---- DATA SECTION

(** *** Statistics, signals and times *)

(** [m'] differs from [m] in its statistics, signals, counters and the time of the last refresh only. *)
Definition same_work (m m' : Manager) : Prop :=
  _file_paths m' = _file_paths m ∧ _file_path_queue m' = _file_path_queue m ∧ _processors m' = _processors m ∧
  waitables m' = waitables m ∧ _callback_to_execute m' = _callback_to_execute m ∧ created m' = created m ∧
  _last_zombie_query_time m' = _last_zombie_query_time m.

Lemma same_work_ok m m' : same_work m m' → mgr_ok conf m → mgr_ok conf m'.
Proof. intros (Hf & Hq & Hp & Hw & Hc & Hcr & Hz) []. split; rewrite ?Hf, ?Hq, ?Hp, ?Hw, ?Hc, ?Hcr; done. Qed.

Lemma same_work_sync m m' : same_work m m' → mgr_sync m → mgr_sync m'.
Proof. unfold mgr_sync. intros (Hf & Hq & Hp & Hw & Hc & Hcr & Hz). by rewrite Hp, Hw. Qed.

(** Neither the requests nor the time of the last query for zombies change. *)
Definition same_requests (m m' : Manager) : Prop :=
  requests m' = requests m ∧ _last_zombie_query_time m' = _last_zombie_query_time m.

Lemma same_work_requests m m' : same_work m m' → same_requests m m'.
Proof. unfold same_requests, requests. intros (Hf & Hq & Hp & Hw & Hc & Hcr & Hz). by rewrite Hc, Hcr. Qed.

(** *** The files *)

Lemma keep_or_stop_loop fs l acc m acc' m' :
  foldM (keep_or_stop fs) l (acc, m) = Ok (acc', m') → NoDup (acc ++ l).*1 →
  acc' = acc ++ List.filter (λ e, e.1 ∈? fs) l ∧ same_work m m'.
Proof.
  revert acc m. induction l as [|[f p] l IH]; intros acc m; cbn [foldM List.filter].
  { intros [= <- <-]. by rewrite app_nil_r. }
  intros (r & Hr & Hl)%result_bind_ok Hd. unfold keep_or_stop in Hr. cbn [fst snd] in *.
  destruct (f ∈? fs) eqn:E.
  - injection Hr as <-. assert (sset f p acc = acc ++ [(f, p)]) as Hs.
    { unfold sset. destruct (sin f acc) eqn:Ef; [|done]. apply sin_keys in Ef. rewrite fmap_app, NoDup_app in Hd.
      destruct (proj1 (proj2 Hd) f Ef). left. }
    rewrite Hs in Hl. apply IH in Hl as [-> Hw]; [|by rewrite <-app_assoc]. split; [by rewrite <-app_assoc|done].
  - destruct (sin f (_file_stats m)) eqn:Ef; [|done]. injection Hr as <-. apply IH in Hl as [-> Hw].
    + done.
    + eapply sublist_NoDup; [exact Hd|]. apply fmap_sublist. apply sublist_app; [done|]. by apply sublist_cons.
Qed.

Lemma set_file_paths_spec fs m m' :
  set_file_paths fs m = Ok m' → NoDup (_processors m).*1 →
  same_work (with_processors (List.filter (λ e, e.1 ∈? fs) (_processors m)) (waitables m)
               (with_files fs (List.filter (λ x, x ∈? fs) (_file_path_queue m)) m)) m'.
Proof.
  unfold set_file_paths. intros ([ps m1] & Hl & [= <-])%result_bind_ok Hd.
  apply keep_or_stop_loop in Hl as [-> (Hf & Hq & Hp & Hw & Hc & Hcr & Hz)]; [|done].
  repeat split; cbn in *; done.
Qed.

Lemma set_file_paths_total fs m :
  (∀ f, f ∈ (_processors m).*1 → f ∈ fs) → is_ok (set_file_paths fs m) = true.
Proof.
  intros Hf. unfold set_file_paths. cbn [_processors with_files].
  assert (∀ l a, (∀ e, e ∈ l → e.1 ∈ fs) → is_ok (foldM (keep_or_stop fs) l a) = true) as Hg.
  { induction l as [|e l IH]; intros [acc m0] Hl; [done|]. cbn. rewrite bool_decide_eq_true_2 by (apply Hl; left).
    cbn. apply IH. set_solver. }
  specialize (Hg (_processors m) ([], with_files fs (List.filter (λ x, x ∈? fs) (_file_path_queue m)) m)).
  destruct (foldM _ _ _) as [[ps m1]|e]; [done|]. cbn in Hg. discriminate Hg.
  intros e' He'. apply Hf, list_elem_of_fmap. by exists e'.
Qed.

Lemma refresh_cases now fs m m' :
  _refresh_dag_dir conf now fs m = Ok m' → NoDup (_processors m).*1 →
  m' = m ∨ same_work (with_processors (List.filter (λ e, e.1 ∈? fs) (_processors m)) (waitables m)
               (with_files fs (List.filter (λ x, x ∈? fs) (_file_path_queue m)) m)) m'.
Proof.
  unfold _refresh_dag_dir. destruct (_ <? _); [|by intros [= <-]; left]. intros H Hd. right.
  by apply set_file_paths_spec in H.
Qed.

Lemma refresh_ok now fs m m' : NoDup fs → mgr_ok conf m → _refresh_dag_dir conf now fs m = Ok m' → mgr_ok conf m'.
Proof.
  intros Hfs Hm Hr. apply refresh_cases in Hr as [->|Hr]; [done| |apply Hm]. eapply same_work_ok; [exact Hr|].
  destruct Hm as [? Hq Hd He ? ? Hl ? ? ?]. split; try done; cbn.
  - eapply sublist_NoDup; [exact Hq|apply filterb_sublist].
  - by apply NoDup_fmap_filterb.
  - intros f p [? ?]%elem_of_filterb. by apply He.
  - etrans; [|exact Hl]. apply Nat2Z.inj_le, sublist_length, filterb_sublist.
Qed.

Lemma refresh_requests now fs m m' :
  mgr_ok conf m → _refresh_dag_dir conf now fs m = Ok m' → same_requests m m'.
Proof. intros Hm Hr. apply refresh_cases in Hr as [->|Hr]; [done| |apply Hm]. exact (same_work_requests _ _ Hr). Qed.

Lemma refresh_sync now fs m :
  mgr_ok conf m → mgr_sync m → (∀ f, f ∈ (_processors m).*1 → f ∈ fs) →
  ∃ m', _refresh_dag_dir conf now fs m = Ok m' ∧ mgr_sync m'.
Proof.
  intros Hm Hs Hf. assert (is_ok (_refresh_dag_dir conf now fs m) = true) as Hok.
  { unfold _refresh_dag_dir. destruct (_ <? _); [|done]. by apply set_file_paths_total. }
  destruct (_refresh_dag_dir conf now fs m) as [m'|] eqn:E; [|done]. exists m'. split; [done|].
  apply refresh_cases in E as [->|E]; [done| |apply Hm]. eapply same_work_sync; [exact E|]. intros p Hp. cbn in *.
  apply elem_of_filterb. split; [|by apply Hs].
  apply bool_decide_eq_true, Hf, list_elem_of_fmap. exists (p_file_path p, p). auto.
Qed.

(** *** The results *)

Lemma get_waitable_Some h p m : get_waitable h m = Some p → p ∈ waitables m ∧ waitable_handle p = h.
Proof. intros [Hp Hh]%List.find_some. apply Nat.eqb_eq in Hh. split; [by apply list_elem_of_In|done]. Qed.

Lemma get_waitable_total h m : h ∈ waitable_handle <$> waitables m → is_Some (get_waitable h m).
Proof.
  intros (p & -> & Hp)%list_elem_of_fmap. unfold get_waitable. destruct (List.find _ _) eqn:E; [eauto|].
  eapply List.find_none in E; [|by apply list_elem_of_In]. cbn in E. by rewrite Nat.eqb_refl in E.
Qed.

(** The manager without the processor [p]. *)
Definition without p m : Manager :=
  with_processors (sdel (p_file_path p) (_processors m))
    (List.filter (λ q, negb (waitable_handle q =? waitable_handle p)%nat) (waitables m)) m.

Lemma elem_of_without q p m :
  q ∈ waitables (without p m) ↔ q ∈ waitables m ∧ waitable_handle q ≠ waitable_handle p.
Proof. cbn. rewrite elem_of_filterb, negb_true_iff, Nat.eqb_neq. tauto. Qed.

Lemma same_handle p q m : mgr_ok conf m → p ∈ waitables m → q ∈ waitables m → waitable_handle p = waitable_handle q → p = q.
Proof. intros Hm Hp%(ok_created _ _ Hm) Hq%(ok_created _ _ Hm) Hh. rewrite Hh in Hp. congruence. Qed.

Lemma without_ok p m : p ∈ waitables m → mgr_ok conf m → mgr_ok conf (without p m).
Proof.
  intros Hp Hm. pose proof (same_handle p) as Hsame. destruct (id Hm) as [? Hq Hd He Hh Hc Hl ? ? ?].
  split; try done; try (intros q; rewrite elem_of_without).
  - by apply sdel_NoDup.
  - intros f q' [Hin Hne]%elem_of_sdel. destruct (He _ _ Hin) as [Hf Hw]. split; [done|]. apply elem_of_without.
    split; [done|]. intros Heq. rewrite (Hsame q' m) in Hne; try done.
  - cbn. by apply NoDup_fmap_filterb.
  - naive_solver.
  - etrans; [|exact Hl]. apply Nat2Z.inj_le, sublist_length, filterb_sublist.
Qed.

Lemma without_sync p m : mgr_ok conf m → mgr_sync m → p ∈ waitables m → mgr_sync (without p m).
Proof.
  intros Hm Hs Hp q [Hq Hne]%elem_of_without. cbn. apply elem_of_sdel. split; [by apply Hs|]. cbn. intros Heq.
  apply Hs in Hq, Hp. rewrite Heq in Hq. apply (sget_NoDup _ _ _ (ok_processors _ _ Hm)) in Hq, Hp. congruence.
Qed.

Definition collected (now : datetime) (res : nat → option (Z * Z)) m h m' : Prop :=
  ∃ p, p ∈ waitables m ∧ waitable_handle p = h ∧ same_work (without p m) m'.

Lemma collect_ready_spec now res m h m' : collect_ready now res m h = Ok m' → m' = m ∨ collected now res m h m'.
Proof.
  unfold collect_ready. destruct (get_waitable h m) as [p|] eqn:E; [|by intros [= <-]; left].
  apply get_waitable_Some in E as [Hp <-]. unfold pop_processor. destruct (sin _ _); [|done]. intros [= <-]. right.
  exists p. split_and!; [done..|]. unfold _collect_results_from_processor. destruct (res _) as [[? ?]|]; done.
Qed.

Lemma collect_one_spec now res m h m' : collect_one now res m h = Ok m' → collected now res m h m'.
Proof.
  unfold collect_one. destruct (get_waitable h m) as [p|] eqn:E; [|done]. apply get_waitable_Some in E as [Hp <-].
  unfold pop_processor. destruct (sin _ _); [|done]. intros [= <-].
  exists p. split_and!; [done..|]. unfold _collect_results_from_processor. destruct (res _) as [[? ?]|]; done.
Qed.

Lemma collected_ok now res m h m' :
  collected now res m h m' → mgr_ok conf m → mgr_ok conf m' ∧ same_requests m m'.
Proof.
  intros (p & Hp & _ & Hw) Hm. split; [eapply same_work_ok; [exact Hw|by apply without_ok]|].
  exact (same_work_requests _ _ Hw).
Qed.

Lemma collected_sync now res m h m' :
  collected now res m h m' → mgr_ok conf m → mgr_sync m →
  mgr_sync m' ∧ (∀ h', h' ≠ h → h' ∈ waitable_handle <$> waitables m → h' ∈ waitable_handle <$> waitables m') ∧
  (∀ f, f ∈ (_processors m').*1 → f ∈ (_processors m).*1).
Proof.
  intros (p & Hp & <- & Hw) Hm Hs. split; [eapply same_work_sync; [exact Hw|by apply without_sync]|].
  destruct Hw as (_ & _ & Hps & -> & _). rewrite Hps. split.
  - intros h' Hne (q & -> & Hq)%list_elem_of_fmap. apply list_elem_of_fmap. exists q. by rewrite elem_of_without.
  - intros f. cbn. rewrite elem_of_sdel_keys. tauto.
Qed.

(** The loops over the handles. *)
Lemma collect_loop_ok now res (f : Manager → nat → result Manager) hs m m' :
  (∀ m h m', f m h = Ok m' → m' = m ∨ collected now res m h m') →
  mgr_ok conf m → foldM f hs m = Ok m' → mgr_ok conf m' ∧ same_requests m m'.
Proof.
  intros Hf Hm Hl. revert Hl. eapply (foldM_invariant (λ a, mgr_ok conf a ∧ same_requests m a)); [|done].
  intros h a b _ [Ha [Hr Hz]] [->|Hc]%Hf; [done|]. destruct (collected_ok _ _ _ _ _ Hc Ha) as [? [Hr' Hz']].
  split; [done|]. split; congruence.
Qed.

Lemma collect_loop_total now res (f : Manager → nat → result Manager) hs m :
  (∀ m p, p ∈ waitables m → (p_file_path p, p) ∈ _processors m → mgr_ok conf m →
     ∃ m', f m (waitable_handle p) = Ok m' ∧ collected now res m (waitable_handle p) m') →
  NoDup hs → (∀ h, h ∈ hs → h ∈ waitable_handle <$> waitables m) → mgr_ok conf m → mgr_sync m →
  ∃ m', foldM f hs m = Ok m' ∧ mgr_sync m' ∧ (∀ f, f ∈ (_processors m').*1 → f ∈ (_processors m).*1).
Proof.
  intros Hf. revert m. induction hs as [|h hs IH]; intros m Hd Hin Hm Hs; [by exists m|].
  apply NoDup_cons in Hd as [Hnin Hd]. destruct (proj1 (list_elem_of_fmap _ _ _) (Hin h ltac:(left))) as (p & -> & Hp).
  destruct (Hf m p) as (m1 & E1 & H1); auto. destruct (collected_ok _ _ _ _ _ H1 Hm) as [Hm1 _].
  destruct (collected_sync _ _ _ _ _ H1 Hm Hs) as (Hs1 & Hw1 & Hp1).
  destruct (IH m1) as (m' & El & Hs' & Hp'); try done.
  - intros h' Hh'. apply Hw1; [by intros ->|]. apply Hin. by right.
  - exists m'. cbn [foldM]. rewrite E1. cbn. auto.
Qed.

--------

YOUR ASSIGNMENT:
Your task is to quote, without any alteration, the lines running from the top of the records to the line that holds "Lemma same_work_requests m", both included.

RESULT:
(** *** Statistics, signals and times *)

(** [m'] differs from [m] in its statistics, signals, counters and the time of the last refresh only. *)
Definition same_work (m m' : Manager) : Prop :=
  _file_paths m' = _file_paths m ∧ _file_path_queue m' = _file_path_queue m ∧ _processors m' = _processors m ∧
  waitables m' = waitables m ∧ _callback_to_execute m' = _callback_to_execute m ∧ created m' = created m ∧
  _last_zombie_query_time m' = _last_zombie_query_time m.

Lemma same_work_ok m m' : same_work m m' → mgr_ok conf m → mgr_ok conf m'.
Proof. intros (Hf & Hq & Hp & Hw & Hc & Hcr & Hz) []. split; rewrite ?Hf, ?Hq, ?Hp, ?Hw, ?Hc, ?Hcr; done. Qed.

Lemma same_work_sync m m' : same_work m m' → mgr_sync m → mgr_sync m'.
Proof. unfold mgr_sync. intros (Hf & Hq & Hp & Hw & Hc & Hcr & Hz). by rewrite Hp, Hw. Qed.

(** Neither the requests nor the time of the last query for zombies change. *)
Definition same_requests (m m' : Manager) : Prop :=
  requests m' = requests m ∧ _last_zombie_query_time m' = _last_zombie_query_time m.

Lemma same_work_requests m m' : same_work m m' → same_requests m m'.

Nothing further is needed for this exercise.